Numa das ações recentes, traficantes da Cidade de Deus, em Jacarepaguá, obrigam uma jovem a segurar, uma folha onde se lê: “Eu tô tomando um salve (surra) do Comando Vermelho”. A justificativa, feita em voz alta pela vítima, era pelo suposto roubo de um celular. Indefesa, estende as mãos, e os criminosos desferem violentos golpes com madeiras, que também atingem seu rosto e suas costas. Ela implora, inutilmente, pelo fim do castigo, gritando que o braço fora quebrado. Mas continua a apanhar sem piedade.
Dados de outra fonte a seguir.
(** * DeepWhisperer: the dispatch engine of the asynchronous notifier

    A shallow embedding of [deepwhisperer/deepwhisperer.py]: the producer
    [send_message], the request sender [_send_request], the worker loop
    [_process_queue] with its ledger retry [_retry_failed_messages], and
    [stop].  Python library calls the source relies on ([str.strip],
    [str.encode], [hashlib.sha256], [time.gmtime]/[time.strftime],
    [cachetools.TTLCache], [queue.Queue]) are given executable models, so
    that every definition can be evaluated on concrete inputs. *)

From Stdlib Require Import ZArith NArith QArith Qround List String Ascii Bool Lia Lqa.
From Stdlib Require Import Permutation.
From Stdlib.Strings Require Import Byte.
Import ListNotations.

(* ================================================================== *)
(** ** Python strings *)

Module PyStr.

(** A Python [str] is a sequence of code points. *)
Definition str := list N.

(** An ASCII literal of the source, as a [str]. *)
Definition lit (s : string) : str := map N_of_ascii (list_ascii_of_string s).

(** [str.isspace] on one code point: the characters whose bidirectional
    class is WS, B or S, or whose category is Zs. *)
Definition isspace (c : N) : bool :=
  ((0x09 <=? c) && (c <=? 0x0D) || (0x1C <=? c) && (c <=? 0x20)
   || (c =? 0x85) || (c =? 0xA0) || (c =? 0x1680)
   || (0x2000 <=? c) && (c <=? 0x200A)
   || (c =? 0x2028) || (c =? 0x2029) || (c =? 0x202F) || (c =? 0x205F)
   || (c =? 0x3000))%N.

Fixpoint lstrip (s : str) : str :=
  match s with
  | c :: t => if isspace c then lstrip t else s
  | [] => []
  end.

Definition rstrip (s : str) : str := rev (lstrip (rev s)).

(** [s.strip()] *)
Definition strip (s : str) : str := rstrip (lstrip s).

(** Truth value of a [str]: the empty string is false. *)
Definition truthy (s : str) : bool :=
  match s with [] => false | _ :: _ => true end.

(** [sep.join(parts)] *)
Fixpoint join (sep : str) (parts : list str) : str :=
  match parts with
  | [] => []
  | x :: rest =>
      match rest with
      | [] => x
      | _ :: _ => x ++ sep ++ join sep rest
      end
  end.

Definition byte_of (n : N) : option byte := Byte.of_N n.

Definition cont (n : N) : N := N.lor 0x80 (N.land n 0x3F).

(** UTF-8 encoding of one code point.  A surrogate (U+D800..U+DFFF) has
    no encoding: [str.encode] raises [UnicodeEncodeError]. *)
Definition utf8 (c : N) : option (list N) :=
  (if c <? 0x80 then Some [c]
   else if c <? 0x800 then
     Some [N.lor 0xC0 (N.shiftr c 6); cont c]
   else if c <? 0x10000 then
     if (0xD800 <=? c) && (c <=? 0xDFFF) then None
     else Some [N.lor 0xE0 (N.shiftr c 12); cont (N.shiftr c 6); cont c]
   else if c <? 0x110000 then
     Some [N.lor 0xF0 (N.shiftr c 18); cont (N.shiftr c 12);
           cont (N.shiftr c 6); cont c]
   else None)%N.

Fixpoint bytes_of (l : list N) : option (list byte) :=
  match l with
  | [] => Some []
  | n :: t =>
      match byte_of n, bytes_of t with
      | Some b, Some bs => Some (b :: bs)
      | _, _ => None
      end
  end.

(** [s.encode()] (UTF-8, strict); [None] stands for [UnicodeEncodeError]. *)
Fixpoint encode (s : str) : option (list byte) :=
  match s with
  | [] => Some []
  | c :: t =>
      match utf8 c with
      | None => None
      | Some u =>
          match bytes_of u, encode t with
          | Some bs, Some rest => Some (bs ++ rest)
          | _, _ => None
          end
      end
  end.

(** Decimal digits of a non-negative integer, zero-padded to [width]
    (the [%02d] of [strftime]). *)
Fixpoint digits (fuel : nat) (n : Z) (acc : str) : str :=
  match fuel with
  | O => acc
  | S f =>
      let acc' := (Z.to_N (48 + n mod 10)) :: acc in
      if (n / 10 =? 0)%Z then acc' else digits f (n / 10) acc'
  end.

Definition decimal (n : Z) : str := digits (S (Z.to_nat (Z.log2 n))) n [].

Definition pad (width : nat) (s : str) : str :=
  repeat 48%N (width - List.length s) ++ s.

End PyStr.

(* ================================================================== *)
(** ** [hashlib.sha256(...).hexdigest()] *)

Module SHA256.
Local Open Scope Z_scope.

Definition w32 (x : Z) : Z := Z.land x 0xFFFFFFFF.
Definition add32 (x y : Z) : Z := w32 (x + y).
Definition rotr (n x : Z) : Z := Z.lor (Z.shiftr x n) (w32 (Z.shiftl x (32 - n))).
Definition not32 (x : Z) : Z := Z.lxor x 0xFFFFFFFF.

Definition Ch (x y z : Z) : Z := Z.lxor (Z.land x y) (Z.land (not32 x) z).
Definition Maj (x y z : Z) : Z :=
  Z.lxor (Z.lxor (Z.land x y) (Z.land x z)) (Z.land y z).
Definition bsig0 (x : Z) : Z := Z.lxor (Z.lxor (rotr 2 x) (rotr 13 x)) (rotr 22 x).
Definition bsig1 (x : Z) : Z := Z.lxor (Z.lxor (rotr 6 x) (rotr 11 x)) (rotr 25 x).
Definition ssig0 (x : Z) : Z := Z.lxor (Z.lxor (rotr 7 x) (rotr 18 x)) (Z.shiftr x 3).
Definition ssig1 (x : Z) : Z := Z.lxor (Z.lxor (rotr 17 x) (rotr 19 x)) (Z.shiftr x 10).

(** The primes below 312: the first sixty-four. *)
Definition is_prime (n : Z) : bool :=
  forallb (fun d => negb (n mod Z.of_nat d =? 0)) (seq 2 (Z.to_nat n - 2)).

Definition primes : list Z :=
  Eval vm_compute in filter is_prime (map Z.of_nat (seq 2 310)).

(** Integer cube root, one bit at a time from bit [b - 1] down. *)
Fixpoint cube_root (b : nat) (n r : Z) : Z :=
  match b with
  | O => r
  | S b' =>
      let c := r + 2 ^ Z.of_nat b' in
      cube_root b' n (if c * c * c <=? n then c else r)
  end.

(** The round constants: the first 32 bits of the fractional parts of
    the cube roots of the first sixty-four primes. *)
Definition K : list Z :=
  Eval vm_compute in map (fun q => w32 (cube_root 40 (q * 2 ^ 96) 0)) primes.

(** The initial hash value: the first 32 bits of the fractional parts of
    the square roots of the first eight primes. *)
Definition H0 : list Z :=
  Eval vm_compute in map (fun q => w32 (Z.sqrt (q * 2 ^ 64))) (firstn 8 primes).

(** Big-endian bytes of the low [n] bytes of [x]. *)
Fixpoint be_bytes (n : nat) (x : Z) : list Z :=
  match n with
  | O => []
  | S m => Z.land (Z.shiftr x (8 * Z.of_nat m)) 0xFF :: be_bytes m x
  end.

(** Message padding: a 1 bit, zeros up to 56 mod 64 bytes, then the bit
    length on 8 bytes. *)
Definition padded (msg : list Z) : list Z :=
  let len := Z.of_nat (List.length msg) in
  let zeros := (55 - len) mod 64 in
  msg ++ 0x80 :: repeat 0 (Z.to_nat zeros) ++ be_bytes 8 (8 * len).

Fixpoint words (fuel : nat) (bs : list Z) : list Z :=
  match fuel, bs with
  | S f, b0 :: b1 :: b2 :: b3 :: rest =>
      (Z.lor (Z.shiftl b0 24) (Z.lor (Z.shiftl b1 16) (Z.lor (Z.shiftl b2 8) b3)))
        :: words f rest
  | _, _ => []
  end.

(** The message schedule, newest word first. *)
Fixpoint schedule (n : nat) (w : list Z) : list Z :=
  match n with
  | O => w
  | S m =>
      let x := add32 (add32 (ssig1 (nth 1 w 0)) (nth 6 w 0))
                     (add32 (ssig0 (nth 14 w 0)) (nth 15 w 0)) in
      schedule m (x :: w)
  end.

Definition round (s : list Z) (kw : Z * Z) : list Z :=
  match s with
  | [a; b; c; d; e; f; g; h] =>
      let t1 := add32 (add32 (add32 h (bsig1 e)) (add32 (Ch e f g) (fst kw))) (snd kw) in
      let t2 := add32 (bsig0 a) (Maj a b c) in
      [add32 t1 t2; a; b; c; add32 d t1; e; f; g]
  | _ => s
  end.

Definition compress (h : list Z) (block : list Z) : list Z :=
  let w := rev (schedule 48 (rev block)) in
  let s := fold_left round (combine K w) h in
  map (fun p => add32 (fst p) (snd p)) (combine h s).

Fixpoint blocks (fuel : nat) (h : list Z) (ws : list Z) : list Z :=
  match fuel with
  | O => h
  | S f =>
      match ws with
      | [] => h
      | _ :: _ => blocks f (compress h (firstn 16 ws)) (skipn 16 ws)
      end
  end.

Definition digest (msg : list byte) : list Z :=
  let bs := padded (map (fun b => Z.of_N (Byte.to_N b)) msg) in
  let ws := words (List.length bs) bs in
  flat_map (be_bytes 4) (blocks (List.length ws) H0 ws).

Definition hexchar (n : Z) : ascii :=
  ascii_of_N (Z.to_N (if n <? 10 then 48 + n else 87 + n)).

Fixpoint hex (bs : list Z) : string :=
  match bs with
  | [] => EmptyString
  | b :: t => String (hexchar (Z.shiftr b 4)) (String (hexchar (Z.land b 0xF)) (hex t))
  end.

(** [hashlib.sha256(msg).hexdigest()] *)
Definition hexdigest (msg : list byte) : string := hex (digest msg).

End SHA256.

(* ================================================================== *)
(** ** Rational clock readings *)

Module Clock.

(** [x < y] on clock readings, as a boolean. *)
Definition Qltb (x y : Q) : bool :=
  (Qnum x * QDen y <? Qnum y * QDen x)%Z.

End Clock.

(* ================================================================== *)
(** ** [time.gmtime] and [time.strftime] *)

Module PyTime.
Local Open Scope Z_scope.
Import PyStr.

Record struct_time := mk_tm {
  tm_year : Z; tm_mon : Z; tm_mday : Z;
  tm_hour : Z; tm_min : Z; tm_sec : Z
}.

(** [time.gmtime(secs)]: the proleptic Gregorian date of a number of
    seconds since the epoch. *)
Definition gmtime (secs : Z) : struct_time :=
  let days := secs / 86400 in
  let rem := secs mod 86400 in
  let z := days + 719468 in
  let era := z / 146097 in
  let doe := z - era * 146097 in
  let yoe := (doe - doe / 1460 + doe / 36524 - doe / 146096) / 365 in
  let doy := doe - (365 * yoe + yoe / 4 - yoe / 100) in
  let mp := (5 * doy + 2) / 153 in
  let d := doy - (153 * mp + 2) / 5 + 1 in
  let m := if mp <? 10 then mp + 3 else mp - 9 in
  let y := yoe + era * 400 + (if m <=? 2 then 1 else 0) in
  mk_tm y m d (rem / 3600) (rem mod 3600 / 60) (rem mod 60).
Campanha e condenação a torturadores
O advogado do Instituto de Defesa dos Direitos Humanos, João Tancredo, defende a realização de uma campanha para a não propagação de vídeos de tortura pelas redes sociais e whatsapp. “É preciso também mais condenações de criminosos envolvidos em torturas, principalmente as seguidas de mortes”, apela.
Boa parte dos criminosos que exibe torturas nas favelas do Rio em vídeos, segundo João Tancredo, já tem penas altas, e não está nem aí para nova condenação, de até 8 anos.
Victória Grabois, do Grupo Tortura Nunca Mais, se espanta. “Na ditatura, torturas eram praticados em porões, acobertadas. Hoje é tudo exibido para o mundo inteiro” lamenta. Em nota ao DIA, o Google admite não dar conta de retirar todos os vídeos de torturas do ar. Alega que ao todo são postados 450 horas de filmes, de tudo quanto é tipo de assuntos, por minuto, no mundo inteiro.
‘Reflexo do que a sociedade quer’
O presidente da Comissão de Direitos Humanos da Ordem dos Advogados do Brasil (OAB-RJ), Marcelo Chalréo, diz que o momento atual é “reflexo do que a sociedade quer”. “Há leis e há prisões. Tanto que a população carcerária triplicou em dez anos. O que falta é a sociedade derrubar essa tradição de punição ao estilo ‘olho por olho, dente por dente’”, opina.
“O justiçamento é perverso, vem se perpetuando e afrontando o estado de direito. Punir não é sinônimo de vingança”, endossa o deputado Marcelo Freixo (Psol), da Comissão de Direitos Humanos da Assembléia Legislativa.